**What is expected**
Among the lines below, restate word for word only those from the line with "Context (cpuid : Z -> Z -> N -> CPUID * N)." through the line with "and a quotient", with both end lines kept.

**Material provided**
(* ===== verification/Timing.v ===== *)
(** * Timing: reading and calibrating the time-stamp counter

    Models [src/include/psp/time.hh], [src/include/psp/cpuid.hh] and the
    instructions of [src/include/asm/ops.h] they use.  The processor and the
    clock of the system are parameters: each instruction or call changes the
    state of the environment [N] and yields what it reads.  So are the floating
    point operations that end in [cycles_per_ns]. *)
From S2P Require Import Prelude Hash.

Module Timing.
Import Hash.

(** ** cpuid.hh: the four registers *)
Record CPUID : Type := mk_CPUID { EAX : Z; EBX : Z; ECX : Z; EDX : Z }.

Record timespec : Type := mk_timespec { tv_sec : Z; tv_nsec : Z }.

Section hardware.
Context {N : Type}.
(** The instructions: [cpuid] for a leaf and a subleaf, [rdtsc] with the two
    halves of the counter, [rdtscp] with the processor's number as well. *)
Context (cpuid : Z -> Z -> N -> CPUID * N).
Context (rdtsc_insn : N -> Z * Z * N) (rdtscp_insn : N -> Z * Z * Z * N).
(** [clock_gettime(CLOCK_MONOTONIC_RAW)], [None] when it fails, and [nanosleep]. *)
Context (clock_gettime : N -> option timespec * N) (nanosleep : timespec -> N -> N).
(** The product of a number of seconds with 1E9 as an integer, the quotient of a
    number of ticks by a thousandth of a number of nanoseconds as an integer,
    and a quotient by 1000.0 in single precision. *)
Context {F : Type} (seconds_ns : Z -> Z) (quot : Z -> Z -> Z) (thousandth : Z -> F).

Definition new_CPUID (i j : Z) (n : N) : CPUID * N := cpuid i j n.

(** Leaf 0 does not look at the subleaf. *)
Definition cpu_serialize (n : N) : N := (cpuid 0 0 n).2.

Definition read_tsc (n : N) : Z * N := let '(a, d, n) := rdtsc_insn n in (rdtsc a d, n).

(** The number of the processor is stored if there is a place for it. *)
Definition rdtscp (auxp : bool) (n : N) : Z * option Z * N :=
  let '(a, d, c, n) := rdtscp_insn n in
  (Z.lor a (u64 (Z.shiftl d 32)), if auxp then Some c else None, n).

Definition take_start_time (n : N) : Z * N := read_tsc (cpu_serialize n).

Definition take_end_time (n : N) : Z * N :=
  let '(time, _, n) := rdtscp false n in (time, cpu_serialize n).

(** The result, the new value of [cycles_per_ns], and the environment. *)
Definition get_system_freq (n : N) : Z * F * N :=
  let '(r, n) := new_CPUID 0x16 0x0 n in (0, thousandth (EAX r), n).

(** [junk] is what the field [tv_sec], which is not initialised, happens to
    hold.  The second reading of the clock is not tested, and read; without a
    nanosecond between the readings, or with time going backwards, the
    conversion to an integer is undefined. *)
Definition time_calibrate_tsc (junk : Z) (n : N) : outcome (Z * option F * N) :=
  let n := cpu_serialize n in
  match clock_gettime n with
  | (Some t_start, n) =>
    let '(start, n) := read_tsc n in
    let n := nanosleep (mk_timespec junk 500000000) n in
    match clock_gettime n with
    | (Some t_end, n) =>
      let '(stop, _, n) := rdtscp false n in
      if tv_sec t_end - tv_sec t_start <? 0 then UB else
      let ns := u64 (seconds_ns (tv_sec t_end - tv_sec t_start) + (tv_nsec t_end - tv_nsec t_start)) in
      if ns =? 0 then UB else
      let per_us := quot (u64 (stop - start)) ns in
      if per_us <? 2 ^ 64 then Ok (0, Some (thousandth per_us), n) else UB
    | (None, _) => UB
    end
  | (None, n) => Ok (-1, None, n)
  end.

(** ** The laws of the parameters *)

(** The instructions read a counter that does not go backwards, modulo 2^64,
    in two halves. *)
Record counter_laws (ticks : N -> Z) : Prop := {
  ct_cpuid i j n r n' : cpuid i j n = (r, n') -> ticks n <= ticks n';
  ct_tsc n a d n' : rdtsc_insn n = (a, d, n') ->
    a = ticks n mod 2 ^ 32 /\ d = ticks n / 2 ^ 32 mod 2 ^ 32 /\ ticks n <= ticks n';
  ct_tscp n a d c n' : rdtscp_insn n = (a, d, c, n') ->
    a = ticks n mod 2 ^ 32 /\ d = ticks n / 2 ^ 32 mod 2 ^ 32 /\ ticks n <= ticks n'
}.

(** Small products with 1E9 are exact.  A quotient of moderate numbers that is
    not within a thousandth of an integer is rounded to the right one. *)
Record double_laws : Prop := {
  dl_seconds s : 0 <= s < 2 ^ 20 -> seconds_ns s = s * 10 ^ 9;
  dl_quot a b v : 0 <= a < 2 ^ 53 -> 0 < b < 2 ^ 53 -> 0 <= v < 2 ^ 32 ->
    v * b * 1024 + b <= 1000 * a * 1024 <= (v + 1) * b * 1024 - b -> quot a b = v
}.

(** The counter is put together from its halves. *)
Lemma tsc_value a d : 0 <= a < 2 ^ 32 -> 0 <= d < 2 ^ 32 -> Z.lor a (u64 (Z.shiftl d 32)) = a + 2 ^ 32 * d.
Proof.
  clear. intros Ha Hd. rewrite Z.shiftl_mul_pow2, u64_id by lia.
  assert (E : Z.land a (d * 2 ^ 32) = 0).
  { apply Z.bits_inj'. intros k Hk. rewrite Z.land_spec, Z.bits_0.
    destruct (Z.ltb_spec k 32).
    - by rewrite Z.mul_pow2_bits_low, andb_false_r by lia.
    - rewrite (Z.bits_above_log2 a k); [done|lia|]. destruct (decide (a = 0)) as [->|]; [cbn; lia|].
      apply Z.log2_lt_pow2; [lia|]. eapply Z.lt_le_trans; [apply Ha|]. apply Z.pow_le_mono_r; lia. }
  rewrite <- Z.lxor_lor, <- Z.add_nocarry_lxor by done. lia.
Qed.

Lemma tsc_halves t : Z.lor (t mod 2 ^ 32) (u64 (Z.shiftl (t / 2 ^ 32 mod 2 ^ 32) 32)) = u64 t.
Proof.
  clear. rewrite tsc_value by (apply Z.mod_pos_bound; lia). unfold u64. change (2 ^ 64) with (2 ^ 32 * 2 ^ 32).
  by rewrite Z.rem_mul_r by lia.
Qed.

End hardware.

End Timing.
Import Timing.

(** The two calibrations agree.  When the counter has run at [f] MHz between the
    two readings of the clock, up to a thousandth and a few digits lost in the
    conversions, the calibration against the clock sets the same number of
    cycles per nanosecond as the one that asks a processor that names [f] as its
    base frequency; however long the sleep between the readings was. *)
Theorem calibrations_agree {N F : Type} cpuid rdtsc_insn rdtscp_insn clock_gettime nanosleep seconds_ns quot (thousandth : Z -> F)
    junk f (n n' : N) t0 n2 start n3 t1 n4 stop c n5 :
  double_laws seconds_ns quot -> 0 <= f < 2 ^ 32 -> EAX (cpuid 0x16 0 n').1 = f ->
  clock_gettime (cpu_serialize cpuid n) = (Some t0, n2) -> read_tsc rdtsc_insn n2 = (start, n3) ->
  clock_gettime (nanosleep (mk_timespec junk 500000000) n3) = (Some t1, n4) -> rdtscp rdtscp_insn false n4 = (stop, c, n5) ->
  0 <= tv_sec t1 - tv_sec t0 < 2 ^ 20 -> 0 <= stop - start < 2 ^ 53 ->
  let ns := (tv_sec t1 - tv_sec t0) * 10 ^ 9 + (tv_nsec t1 - tv_nsec t0) in
  0 < ns < 2 ^ 53 -> f * ns * 1024 + ns <= 1000 * (stop - start) * 1024 <= (f + 1) * ns * 1024 - ns ->
  time_calibrate_tsc cpuid rdtsc_insn rdtscp_insn clock_gettime nanosleep seconds_ns quot thousandth junk n
  = Ok (0, Some (get_system_freq cpuid thousandth n').1.2, n5).
Proof.
  intros Hd Hf Hid E0 Es E1 Ep Hsec Htsc ns Hns Hrate. unfold time_calibrate_tsc, get_system_freq, new_CPUID.
  rewrite E0, Es, E1, Ep. destruct (cpuid 22 0 n') as [r m]. cbn [fst snd] in *. subst f.
  rewrite (proj2 (Z.ltb_ge _ _)) by lia. rewrite (dl_seconds _ _ Hd) by lia. fold ns. rewrite !u64_id by lia.
  rewrite (proj2 (Z.eqb_neq _ _)) by lia. rewrite (dl_quot _ _ Hd _ _ (EAX r)) by lia. by rewrite (proj2 (Z.ltb_lt _ _)) by lia.
Qed.

(** An interval between a start time and an end time is at least what passed
    between the two calls and at most what passed until the second returned,
    also when the counter overflows in between. *)
Theorem interval_measured {N : Type} cpuid rdtsc_insn rdtscp_insn (ticks : N -> Z) n s n1 n2 e n3 :
  counter_laws cpuid rdtsc_insn rdtscp_insn ticks ->
  take_start_time cpuid rdtsc_insn n = (s, n1) -> ticks n1 <= ticks n2 ->
  take_end_time cpuid rdtscp_insn n2 = (e, n3) -> ticks n3 - ticks n < 2 ^ 64 ->
  ticks n2 - ticks n1 <= u64 (e - s) <= ticks n3 - ticks n.
Proof.
  intros Hl. unfold take_start_time, take_end_time, read_tsc, rdtscp, Hash.rdtsc, cpu_serialize.
  destruct (cpuid 0 0 n) as [r m] eqn:E0. cbn [snd]. pose proof (ct_cpuid _ _ _ _ Hl _ _ _ _ _ E0) as H0.
  destruct (rdtsc_insn m) as [[a d] m1] eqn:E1. destruct (ct_tsc _ _ _ _ Hl _ _ _ _ E1) as (-> & -> & H1).
  rewrite tsc_halves. intros [= <- <-] H2.
  destruct (rdtscp_insn n2) as [[[a' d'] c] m2] eqn:E2. destruct (ct_tscp _ _ _ _ Hl _ _ _ _ _ E2) as (-> & -> & H3).
  rewrite tsc_halves. destruct (cpuid 0 0 m2) as [r' m3] eqn:E3. pose proof (ct_cpuid _ _ _ _ Hl _ _ _ _ _ E3) as H4.
  cbn [snd]. intros [= <- <-] H5. clear -H0 H1 H2 H3 H4 H5. word_lia.
Qed.

(** *** Witness: a counter of 2600.5 MHz, read around a sleep of two nanoseconds
    and half a second; the state counts the nanoseconds *)

Definition ex_cpuid (i j n : Z) : CPUID * Z := (mk_CPUID (if i =? 0x16 then 2600 else 0) 0 0 0, n).
Definition ex_ticks (n : Z) : Z := 26005 * n / 10000.
Definition ex_rdtsc (n : Z) : Z * Z * Z := (ex_ticks n mod 2 ^ 32, ex_ticks n / 2 ^ 32, n).
Definition ex_rdtscp (n : Z) : Z * Z * Z * Z := (ex_ticks n mod 2 ^ 32, ex_ticks n / 2 ^ 32, 0, n).
Definition ex_clock (n : Z) : option timespec * Z := (Some (mk_timespec (n / 10 ^ 9) (n mod 10 ^ 9)), n).

Lemma calibrations_agree_witness :
  time_calibrate_tsc ex_cpuid ex_rdtsc ex_rdtscp ex_clock (fun t n => n + tv_sec t + tv_nsec t) (fun s => s * 10 ^ 9)
    (fun a b => 1000 * a / b) id 2 (10 ^ 11 + 999000000) = Ok (0, Some 2600, 10 ^ 11 + 1499000002).
Proof.
  apply (calibrations_agree ex_cpuid ex_rdtsc ex_rdtscp ex_clock (fun t n => n + tv_sec t + tv_nsec t) (fun s => s * 10 ^ 9)
    (fun a b => 1000 * a / b) id 2 2600 (10 ^ 11 + 999000000) 0 (mk_timespec 100 999000000) (10 ^ 11 + 999000000)
    262647899500 (10 ^ 11 + 999000000) (mk_timespec 101 499000002) (10 ^ 11 + 1499000002) 263948149505 None).
  - split; [done|]. intros a b v Ha Hb Hv Hq. symmetry. apply Z.div_unique with (1000 * a - v * b); lia.
  - lia.
  - reflexivity.
  - reflexivity.
  - reflexivity.
  - reflexivity.
  - reflexivity.
  - cbn. lia.
  - lia.
  - cbn. lia.
  - cbn. lia.
Defined.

**Exercise answer**
Context (cpuid : Z -> Z -> N -> CPUID * N).
Context (rdtsc_insn : N -> Z * Z * N) (rdtscp_insn : N -> Z * Z * Z * N).
(** [clock_gettime(CLOCK_MONOTONIC_RAW)], [None] when it fails, and [nanosleep]. *)
Context (clock_gettime : N -> option timespec * N) (nanosleep : timespec -> N -> N).
(** The product of a number of seconds with 1E9 as an integer, the quotient of a
    number of ticks by a thousandth of a number of nanoseconds as an integer,
    and a quotient by 1000.0 in single precision. *)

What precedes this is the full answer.